- _Problem statement_
Starting with the line containing "(** Any other" and going on through the line containing "cbn; split; reflexivity).", return the lines of the data below exactly, and only those.

- _Stored data entries_
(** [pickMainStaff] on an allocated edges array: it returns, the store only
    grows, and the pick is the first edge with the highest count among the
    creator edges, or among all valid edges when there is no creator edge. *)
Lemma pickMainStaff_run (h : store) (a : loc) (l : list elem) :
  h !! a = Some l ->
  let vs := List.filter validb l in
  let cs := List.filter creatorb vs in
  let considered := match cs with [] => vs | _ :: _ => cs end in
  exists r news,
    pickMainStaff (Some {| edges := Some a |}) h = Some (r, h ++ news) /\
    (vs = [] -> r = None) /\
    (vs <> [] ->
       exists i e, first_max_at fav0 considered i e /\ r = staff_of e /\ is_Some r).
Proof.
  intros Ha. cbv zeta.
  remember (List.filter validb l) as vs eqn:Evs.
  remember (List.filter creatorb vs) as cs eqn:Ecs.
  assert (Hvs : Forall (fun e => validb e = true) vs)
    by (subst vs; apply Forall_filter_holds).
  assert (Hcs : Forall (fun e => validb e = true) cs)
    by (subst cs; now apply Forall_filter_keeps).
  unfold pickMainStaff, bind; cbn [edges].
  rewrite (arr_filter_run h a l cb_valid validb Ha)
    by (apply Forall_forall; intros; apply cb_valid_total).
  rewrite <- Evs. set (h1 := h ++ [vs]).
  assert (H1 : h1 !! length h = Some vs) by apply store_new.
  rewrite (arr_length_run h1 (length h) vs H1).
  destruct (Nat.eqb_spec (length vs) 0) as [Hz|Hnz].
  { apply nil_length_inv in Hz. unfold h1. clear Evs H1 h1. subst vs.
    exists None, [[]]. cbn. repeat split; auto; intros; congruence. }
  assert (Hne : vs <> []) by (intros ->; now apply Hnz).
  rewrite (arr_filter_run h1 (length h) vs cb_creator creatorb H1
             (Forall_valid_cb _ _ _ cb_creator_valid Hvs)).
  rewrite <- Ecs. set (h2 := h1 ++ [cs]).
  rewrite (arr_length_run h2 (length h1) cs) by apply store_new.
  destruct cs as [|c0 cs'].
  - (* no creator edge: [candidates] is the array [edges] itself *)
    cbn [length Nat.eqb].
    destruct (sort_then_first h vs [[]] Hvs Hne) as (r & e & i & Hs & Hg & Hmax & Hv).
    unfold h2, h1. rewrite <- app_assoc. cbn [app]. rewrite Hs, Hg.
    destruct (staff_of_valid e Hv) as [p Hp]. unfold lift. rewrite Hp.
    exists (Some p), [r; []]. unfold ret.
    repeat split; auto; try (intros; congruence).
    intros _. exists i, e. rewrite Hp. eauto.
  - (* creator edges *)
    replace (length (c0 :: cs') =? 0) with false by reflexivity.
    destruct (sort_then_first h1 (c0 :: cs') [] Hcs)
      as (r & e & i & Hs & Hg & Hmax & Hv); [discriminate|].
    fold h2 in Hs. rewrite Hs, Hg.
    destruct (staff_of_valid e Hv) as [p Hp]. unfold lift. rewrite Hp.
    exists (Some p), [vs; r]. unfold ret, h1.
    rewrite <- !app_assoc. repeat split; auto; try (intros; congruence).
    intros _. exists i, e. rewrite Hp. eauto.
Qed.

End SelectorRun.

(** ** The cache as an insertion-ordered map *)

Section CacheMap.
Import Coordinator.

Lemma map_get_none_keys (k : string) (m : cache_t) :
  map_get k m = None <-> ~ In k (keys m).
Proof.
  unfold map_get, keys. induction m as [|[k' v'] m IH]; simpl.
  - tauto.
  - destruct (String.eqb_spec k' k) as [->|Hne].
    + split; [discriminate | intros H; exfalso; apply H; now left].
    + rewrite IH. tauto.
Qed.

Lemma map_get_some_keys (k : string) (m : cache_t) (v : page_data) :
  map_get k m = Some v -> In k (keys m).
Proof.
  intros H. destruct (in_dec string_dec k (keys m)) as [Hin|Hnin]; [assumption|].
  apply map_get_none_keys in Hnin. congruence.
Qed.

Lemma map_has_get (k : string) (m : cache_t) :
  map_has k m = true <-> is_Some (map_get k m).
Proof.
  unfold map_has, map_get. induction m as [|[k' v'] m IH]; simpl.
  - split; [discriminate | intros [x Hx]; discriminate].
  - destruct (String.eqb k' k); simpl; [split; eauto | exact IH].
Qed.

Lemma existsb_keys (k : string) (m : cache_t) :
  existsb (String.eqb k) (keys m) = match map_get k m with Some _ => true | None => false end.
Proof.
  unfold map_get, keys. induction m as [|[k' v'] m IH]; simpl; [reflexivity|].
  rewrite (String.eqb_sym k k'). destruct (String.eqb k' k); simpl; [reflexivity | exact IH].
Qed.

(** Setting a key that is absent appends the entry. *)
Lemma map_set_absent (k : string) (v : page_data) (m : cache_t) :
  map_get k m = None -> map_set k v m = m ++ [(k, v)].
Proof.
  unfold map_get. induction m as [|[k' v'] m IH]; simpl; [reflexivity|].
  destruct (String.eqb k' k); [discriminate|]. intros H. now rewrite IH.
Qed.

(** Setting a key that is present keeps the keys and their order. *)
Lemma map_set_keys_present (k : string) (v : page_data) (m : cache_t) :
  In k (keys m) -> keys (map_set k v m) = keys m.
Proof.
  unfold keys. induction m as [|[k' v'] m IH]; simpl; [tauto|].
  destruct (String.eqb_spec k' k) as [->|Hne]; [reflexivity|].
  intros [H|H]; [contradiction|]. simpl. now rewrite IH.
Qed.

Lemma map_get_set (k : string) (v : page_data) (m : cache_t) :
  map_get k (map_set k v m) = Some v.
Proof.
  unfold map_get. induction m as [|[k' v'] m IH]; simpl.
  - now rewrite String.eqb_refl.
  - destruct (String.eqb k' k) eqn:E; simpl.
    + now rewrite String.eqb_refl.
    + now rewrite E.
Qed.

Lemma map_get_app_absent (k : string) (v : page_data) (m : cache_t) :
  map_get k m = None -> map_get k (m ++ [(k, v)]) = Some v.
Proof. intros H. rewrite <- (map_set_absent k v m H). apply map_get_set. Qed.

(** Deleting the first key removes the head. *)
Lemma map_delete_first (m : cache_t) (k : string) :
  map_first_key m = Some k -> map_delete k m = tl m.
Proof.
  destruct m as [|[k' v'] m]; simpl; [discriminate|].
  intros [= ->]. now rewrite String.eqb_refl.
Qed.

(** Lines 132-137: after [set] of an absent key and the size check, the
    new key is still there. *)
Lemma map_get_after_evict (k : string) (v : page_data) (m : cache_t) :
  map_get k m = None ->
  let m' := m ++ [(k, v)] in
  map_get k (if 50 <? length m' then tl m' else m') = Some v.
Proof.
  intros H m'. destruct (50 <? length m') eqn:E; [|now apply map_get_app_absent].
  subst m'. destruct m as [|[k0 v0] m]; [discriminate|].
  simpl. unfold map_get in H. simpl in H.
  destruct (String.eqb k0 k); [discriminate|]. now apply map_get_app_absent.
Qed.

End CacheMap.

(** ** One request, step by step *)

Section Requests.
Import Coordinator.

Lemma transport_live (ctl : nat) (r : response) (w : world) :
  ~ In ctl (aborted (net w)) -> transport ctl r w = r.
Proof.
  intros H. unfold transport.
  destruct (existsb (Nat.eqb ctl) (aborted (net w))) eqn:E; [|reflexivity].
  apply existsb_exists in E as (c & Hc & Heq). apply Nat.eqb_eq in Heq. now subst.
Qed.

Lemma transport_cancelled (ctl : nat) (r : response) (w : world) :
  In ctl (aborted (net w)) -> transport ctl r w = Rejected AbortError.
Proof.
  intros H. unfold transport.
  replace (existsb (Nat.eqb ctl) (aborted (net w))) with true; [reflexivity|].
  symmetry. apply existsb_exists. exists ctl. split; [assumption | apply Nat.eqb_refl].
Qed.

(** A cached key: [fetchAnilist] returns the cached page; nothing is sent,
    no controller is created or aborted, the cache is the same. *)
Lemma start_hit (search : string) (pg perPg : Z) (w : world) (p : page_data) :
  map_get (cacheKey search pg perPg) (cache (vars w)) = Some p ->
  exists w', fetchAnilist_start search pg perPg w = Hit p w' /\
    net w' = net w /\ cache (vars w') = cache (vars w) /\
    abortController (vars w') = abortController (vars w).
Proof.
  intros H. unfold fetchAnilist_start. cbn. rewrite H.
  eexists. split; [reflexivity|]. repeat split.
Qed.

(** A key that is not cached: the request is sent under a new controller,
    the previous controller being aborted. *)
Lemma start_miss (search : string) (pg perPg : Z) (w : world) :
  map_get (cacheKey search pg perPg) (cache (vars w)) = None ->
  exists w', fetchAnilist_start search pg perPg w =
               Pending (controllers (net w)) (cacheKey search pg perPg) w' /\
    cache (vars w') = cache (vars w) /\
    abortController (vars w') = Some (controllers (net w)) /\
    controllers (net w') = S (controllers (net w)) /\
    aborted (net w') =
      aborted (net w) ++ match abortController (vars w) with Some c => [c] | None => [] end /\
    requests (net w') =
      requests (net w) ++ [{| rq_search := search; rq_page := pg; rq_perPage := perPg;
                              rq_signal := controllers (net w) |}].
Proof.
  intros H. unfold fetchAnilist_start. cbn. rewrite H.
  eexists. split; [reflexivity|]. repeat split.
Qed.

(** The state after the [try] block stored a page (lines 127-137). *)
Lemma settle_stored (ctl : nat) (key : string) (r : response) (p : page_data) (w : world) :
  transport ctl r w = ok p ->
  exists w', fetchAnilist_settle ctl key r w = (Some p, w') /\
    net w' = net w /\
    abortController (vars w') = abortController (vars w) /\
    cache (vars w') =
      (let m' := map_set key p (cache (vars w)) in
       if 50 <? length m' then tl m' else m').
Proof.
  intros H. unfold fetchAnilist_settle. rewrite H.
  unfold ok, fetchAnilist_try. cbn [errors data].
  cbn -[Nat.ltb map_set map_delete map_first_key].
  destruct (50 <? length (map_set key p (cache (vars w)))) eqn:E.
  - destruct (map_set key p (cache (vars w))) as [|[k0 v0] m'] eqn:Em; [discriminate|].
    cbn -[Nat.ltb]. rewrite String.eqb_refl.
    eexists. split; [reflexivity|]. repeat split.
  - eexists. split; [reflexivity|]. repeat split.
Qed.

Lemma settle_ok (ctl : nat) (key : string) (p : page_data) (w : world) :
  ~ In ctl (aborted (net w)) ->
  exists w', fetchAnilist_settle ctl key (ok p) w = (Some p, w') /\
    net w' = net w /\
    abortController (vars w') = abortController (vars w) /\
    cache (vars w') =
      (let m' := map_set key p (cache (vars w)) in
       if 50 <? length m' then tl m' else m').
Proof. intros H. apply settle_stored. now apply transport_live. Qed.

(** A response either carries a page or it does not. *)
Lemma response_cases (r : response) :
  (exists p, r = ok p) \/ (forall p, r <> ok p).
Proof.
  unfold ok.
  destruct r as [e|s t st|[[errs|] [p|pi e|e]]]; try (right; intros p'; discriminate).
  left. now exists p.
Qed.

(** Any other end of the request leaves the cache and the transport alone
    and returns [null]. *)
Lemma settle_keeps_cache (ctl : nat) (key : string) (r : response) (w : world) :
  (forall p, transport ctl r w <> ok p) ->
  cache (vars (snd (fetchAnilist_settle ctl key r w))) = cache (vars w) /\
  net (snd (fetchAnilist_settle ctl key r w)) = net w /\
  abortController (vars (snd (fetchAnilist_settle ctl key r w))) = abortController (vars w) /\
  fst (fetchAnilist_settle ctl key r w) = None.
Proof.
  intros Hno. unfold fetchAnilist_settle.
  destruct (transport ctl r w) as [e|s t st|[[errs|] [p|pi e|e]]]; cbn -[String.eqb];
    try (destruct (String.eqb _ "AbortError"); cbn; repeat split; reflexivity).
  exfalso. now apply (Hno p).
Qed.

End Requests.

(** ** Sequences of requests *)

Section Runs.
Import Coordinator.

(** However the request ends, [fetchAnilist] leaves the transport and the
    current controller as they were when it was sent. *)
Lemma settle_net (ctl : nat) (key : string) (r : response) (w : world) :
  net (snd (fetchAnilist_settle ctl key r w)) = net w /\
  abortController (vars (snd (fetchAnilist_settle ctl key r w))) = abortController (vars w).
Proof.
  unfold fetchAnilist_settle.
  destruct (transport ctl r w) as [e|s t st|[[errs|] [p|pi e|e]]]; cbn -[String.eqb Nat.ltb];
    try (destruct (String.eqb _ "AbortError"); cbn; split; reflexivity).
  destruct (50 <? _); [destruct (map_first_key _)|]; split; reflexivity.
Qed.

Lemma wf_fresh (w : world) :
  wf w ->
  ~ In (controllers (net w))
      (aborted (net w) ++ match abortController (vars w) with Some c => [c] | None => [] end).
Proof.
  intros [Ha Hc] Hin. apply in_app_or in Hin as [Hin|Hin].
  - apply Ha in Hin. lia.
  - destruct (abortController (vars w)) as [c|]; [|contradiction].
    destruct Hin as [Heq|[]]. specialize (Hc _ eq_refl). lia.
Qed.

--

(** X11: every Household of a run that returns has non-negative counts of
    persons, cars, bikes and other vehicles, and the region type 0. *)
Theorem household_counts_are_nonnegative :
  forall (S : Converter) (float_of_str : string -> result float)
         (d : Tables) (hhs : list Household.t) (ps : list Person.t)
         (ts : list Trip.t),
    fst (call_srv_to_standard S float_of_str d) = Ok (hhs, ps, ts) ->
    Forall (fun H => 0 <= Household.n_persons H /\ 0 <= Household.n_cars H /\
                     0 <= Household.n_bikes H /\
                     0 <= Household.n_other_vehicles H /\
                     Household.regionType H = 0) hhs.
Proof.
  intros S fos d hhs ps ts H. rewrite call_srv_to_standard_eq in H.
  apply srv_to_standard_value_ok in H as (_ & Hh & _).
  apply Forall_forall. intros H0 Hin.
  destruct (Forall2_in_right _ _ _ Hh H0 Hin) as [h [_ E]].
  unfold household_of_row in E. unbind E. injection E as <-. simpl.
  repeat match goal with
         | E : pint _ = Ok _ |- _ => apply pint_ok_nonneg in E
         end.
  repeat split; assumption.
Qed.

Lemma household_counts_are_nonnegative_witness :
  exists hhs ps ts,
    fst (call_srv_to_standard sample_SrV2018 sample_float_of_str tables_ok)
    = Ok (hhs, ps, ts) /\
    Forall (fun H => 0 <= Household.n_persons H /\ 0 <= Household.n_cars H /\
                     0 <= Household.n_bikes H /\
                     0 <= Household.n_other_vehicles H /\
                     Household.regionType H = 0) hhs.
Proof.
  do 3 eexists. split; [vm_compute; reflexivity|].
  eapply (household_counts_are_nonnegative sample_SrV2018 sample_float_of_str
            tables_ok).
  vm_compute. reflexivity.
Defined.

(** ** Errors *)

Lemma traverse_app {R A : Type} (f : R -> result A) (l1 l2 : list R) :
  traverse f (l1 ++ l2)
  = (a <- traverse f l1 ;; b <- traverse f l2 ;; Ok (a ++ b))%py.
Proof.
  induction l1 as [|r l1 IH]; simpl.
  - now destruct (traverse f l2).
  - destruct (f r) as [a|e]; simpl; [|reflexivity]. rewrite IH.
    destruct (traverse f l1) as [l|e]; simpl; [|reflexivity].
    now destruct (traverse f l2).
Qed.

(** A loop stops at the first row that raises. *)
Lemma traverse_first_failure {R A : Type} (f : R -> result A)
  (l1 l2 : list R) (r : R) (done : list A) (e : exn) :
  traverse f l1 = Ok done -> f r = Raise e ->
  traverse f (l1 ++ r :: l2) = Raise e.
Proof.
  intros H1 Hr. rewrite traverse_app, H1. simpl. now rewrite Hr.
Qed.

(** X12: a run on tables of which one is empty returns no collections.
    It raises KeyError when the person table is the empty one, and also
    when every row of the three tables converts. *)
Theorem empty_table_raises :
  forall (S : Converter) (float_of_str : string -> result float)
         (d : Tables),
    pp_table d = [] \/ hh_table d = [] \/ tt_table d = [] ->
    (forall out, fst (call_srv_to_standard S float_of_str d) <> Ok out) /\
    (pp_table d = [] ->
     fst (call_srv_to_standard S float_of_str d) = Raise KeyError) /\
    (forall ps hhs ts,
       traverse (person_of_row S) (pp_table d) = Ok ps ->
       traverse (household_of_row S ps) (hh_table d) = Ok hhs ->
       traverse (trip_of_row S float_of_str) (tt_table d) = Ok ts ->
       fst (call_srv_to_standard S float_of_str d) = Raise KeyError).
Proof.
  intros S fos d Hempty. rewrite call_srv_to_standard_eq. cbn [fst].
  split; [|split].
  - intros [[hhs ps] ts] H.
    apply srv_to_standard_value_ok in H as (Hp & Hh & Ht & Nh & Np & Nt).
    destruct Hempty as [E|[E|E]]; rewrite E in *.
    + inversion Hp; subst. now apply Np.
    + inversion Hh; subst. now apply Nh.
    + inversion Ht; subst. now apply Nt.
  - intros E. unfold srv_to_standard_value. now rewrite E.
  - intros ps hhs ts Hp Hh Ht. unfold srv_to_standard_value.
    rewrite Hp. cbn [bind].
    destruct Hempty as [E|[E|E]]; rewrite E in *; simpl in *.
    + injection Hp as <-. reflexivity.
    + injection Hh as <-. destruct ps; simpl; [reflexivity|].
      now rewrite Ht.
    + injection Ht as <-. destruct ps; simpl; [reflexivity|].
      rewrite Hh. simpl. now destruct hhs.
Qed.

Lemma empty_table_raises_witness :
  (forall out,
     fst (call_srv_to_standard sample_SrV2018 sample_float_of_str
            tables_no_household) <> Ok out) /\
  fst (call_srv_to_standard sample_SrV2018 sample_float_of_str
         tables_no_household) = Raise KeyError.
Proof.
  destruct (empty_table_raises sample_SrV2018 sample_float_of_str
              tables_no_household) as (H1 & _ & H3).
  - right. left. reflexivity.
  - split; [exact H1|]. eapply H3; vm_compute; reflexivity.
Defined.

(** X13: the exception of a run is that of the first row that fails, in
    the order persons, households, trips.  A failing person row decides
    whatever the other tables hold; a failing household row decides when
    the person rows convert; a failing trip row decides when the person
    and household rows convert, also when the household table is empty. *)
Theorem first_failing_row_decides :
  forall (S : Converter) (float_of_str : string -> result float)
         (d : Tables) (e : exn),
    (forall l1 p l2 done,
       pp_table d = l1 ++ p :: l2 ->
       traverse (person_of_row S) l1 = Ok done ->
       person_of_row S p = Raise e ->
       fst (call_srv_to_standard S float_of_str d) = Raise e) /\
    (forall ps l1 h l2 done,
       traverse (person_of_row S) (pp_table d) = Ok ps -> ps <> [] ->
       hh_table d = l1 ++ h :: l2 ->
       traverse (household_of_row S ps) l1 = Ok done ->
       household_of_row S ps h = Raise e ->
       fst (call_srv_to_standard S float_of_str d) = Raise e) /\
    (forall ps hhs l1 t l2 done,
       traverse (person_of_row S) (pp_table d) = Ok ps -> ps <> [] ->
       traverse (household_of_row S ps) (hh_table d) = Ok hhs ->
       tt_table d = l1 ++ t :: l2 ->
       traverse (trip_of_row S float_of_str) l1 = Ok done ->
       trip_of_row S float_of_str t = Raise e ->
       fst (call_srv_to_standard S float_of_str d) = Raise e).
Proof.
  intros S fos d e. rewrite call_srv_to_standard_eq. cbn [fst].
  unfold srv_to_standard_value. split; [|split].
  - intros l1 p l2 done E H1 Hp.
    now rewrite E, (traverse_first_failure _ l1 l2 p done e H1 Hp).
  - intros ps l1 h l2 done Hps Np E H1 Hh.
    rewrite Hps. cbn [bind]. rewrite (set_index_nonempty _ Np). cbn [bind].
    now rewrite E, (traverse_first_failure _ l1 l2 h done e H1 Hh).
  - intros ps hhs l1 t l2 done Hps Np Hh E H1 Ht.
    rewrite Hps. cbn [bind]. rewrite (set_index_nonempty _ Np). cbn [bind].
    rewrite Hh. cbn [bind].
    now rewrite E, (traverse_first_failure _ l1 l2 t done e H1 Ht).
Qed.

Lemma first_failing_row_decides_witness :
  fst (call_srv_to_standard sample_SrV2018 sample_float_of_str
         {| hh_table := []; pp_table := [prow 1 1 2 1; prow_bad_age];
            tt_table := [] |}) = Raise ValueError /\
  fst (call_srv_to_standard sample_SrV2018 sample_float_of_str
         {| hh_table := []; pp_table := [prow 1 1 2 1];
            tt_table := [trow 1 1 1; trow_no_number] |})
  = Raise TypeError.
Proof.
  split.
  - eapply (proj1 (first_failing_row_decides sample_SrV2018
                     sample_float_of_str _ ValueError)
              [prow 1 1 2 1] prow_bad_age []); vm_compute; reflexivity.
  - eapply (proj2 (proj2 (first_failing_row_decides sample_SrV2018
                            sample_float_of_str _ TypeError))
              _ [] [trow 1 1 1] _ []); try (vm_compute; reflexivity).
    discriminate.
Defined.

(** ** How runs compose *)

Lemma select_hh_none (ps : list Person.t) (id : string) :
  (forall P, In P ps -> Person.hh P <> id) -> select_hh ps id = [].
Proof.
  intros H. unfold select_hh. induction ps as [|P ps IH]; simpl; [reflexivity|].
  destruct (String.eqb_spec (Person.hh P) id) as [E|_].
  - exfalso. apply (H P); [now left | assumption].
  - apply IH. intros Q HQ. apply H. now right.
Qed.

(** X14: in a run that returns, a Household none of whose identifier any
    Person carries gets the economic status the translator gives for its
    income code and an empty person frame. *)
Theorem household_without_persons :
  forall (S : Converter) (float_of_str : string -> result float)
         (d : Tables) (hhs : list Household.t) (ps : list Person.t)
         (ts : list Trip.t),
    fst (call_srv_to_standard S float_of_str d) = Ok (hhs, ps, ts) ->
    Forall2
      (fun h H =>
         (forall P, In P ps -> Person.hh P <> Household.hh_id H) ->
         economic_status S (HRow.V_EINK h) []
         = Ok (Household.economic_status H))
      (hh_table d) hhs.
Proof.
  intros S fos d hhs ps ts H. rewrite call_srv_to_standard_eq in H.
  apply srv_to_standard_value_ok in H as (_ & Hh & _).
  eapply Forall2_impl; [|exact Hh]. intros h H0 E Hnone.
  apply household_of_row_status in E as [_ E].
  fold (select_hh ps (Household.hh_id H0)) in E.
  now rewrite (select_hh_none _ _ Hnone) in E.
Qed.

- _Task output_
(** Any other end of the request leaves the cache and the transport alone
    and returns [null]. *)
Lemma settle_keeps_cache (ctl : nat) (key : string) (r : response) (w : world) :
  (forall p, transport ctl r w <> ok p) ->
  cache (vars (snd (fetchAnilist_settle ctl key r w))) = cache (vars w) /\
  net (snd (fetchAnilist_settle ctl key r w)) = net w /\
  abortController (vars (snd (fetchAnilist_settle ctl key r w))) = abortController (vars w) /\
  fst (fetchAnilist_settle ctl key r w) = None.
Proof.
  intros Hno. unfold fetchAnilist_settle.
  destruct (transport ctl r w) as [e|s t st|[[errs|] [p|pi e|e]]]; cbn -[String.eqb];
    try (destruct (String.eqb _ "AbortError"); cbn; repeat split; reflexivity).
  exfalso. now apply (Hno p).
Qed.

End Requests.

(** ** Sequences of requests *)

Section Runs.
Import Coordinator.

(** However the request ends, [fetchAnilist] leaves the transport and the
    current controller as they were when it was sent. *)
Lemma settle_net (ctl : nat) (key : string) (r : response) (w : world) :
  net (snd (fetchAnilist_settle ctl key r w)) = net w /\
  abortController (vars (snd (fetchAnilist_settle ctl key r w))) = abortController (vars w).
Proof.
  unfold fetchAnilist_settle.
  destruct (transport ctl r w) as [e|s t st|[[errs|] [p|pi e|e]]]; cbn -[String.eqb Nat.ltb];
    try (destruct (String.eqb _ "AbortError"); cbn; split; reflexivity).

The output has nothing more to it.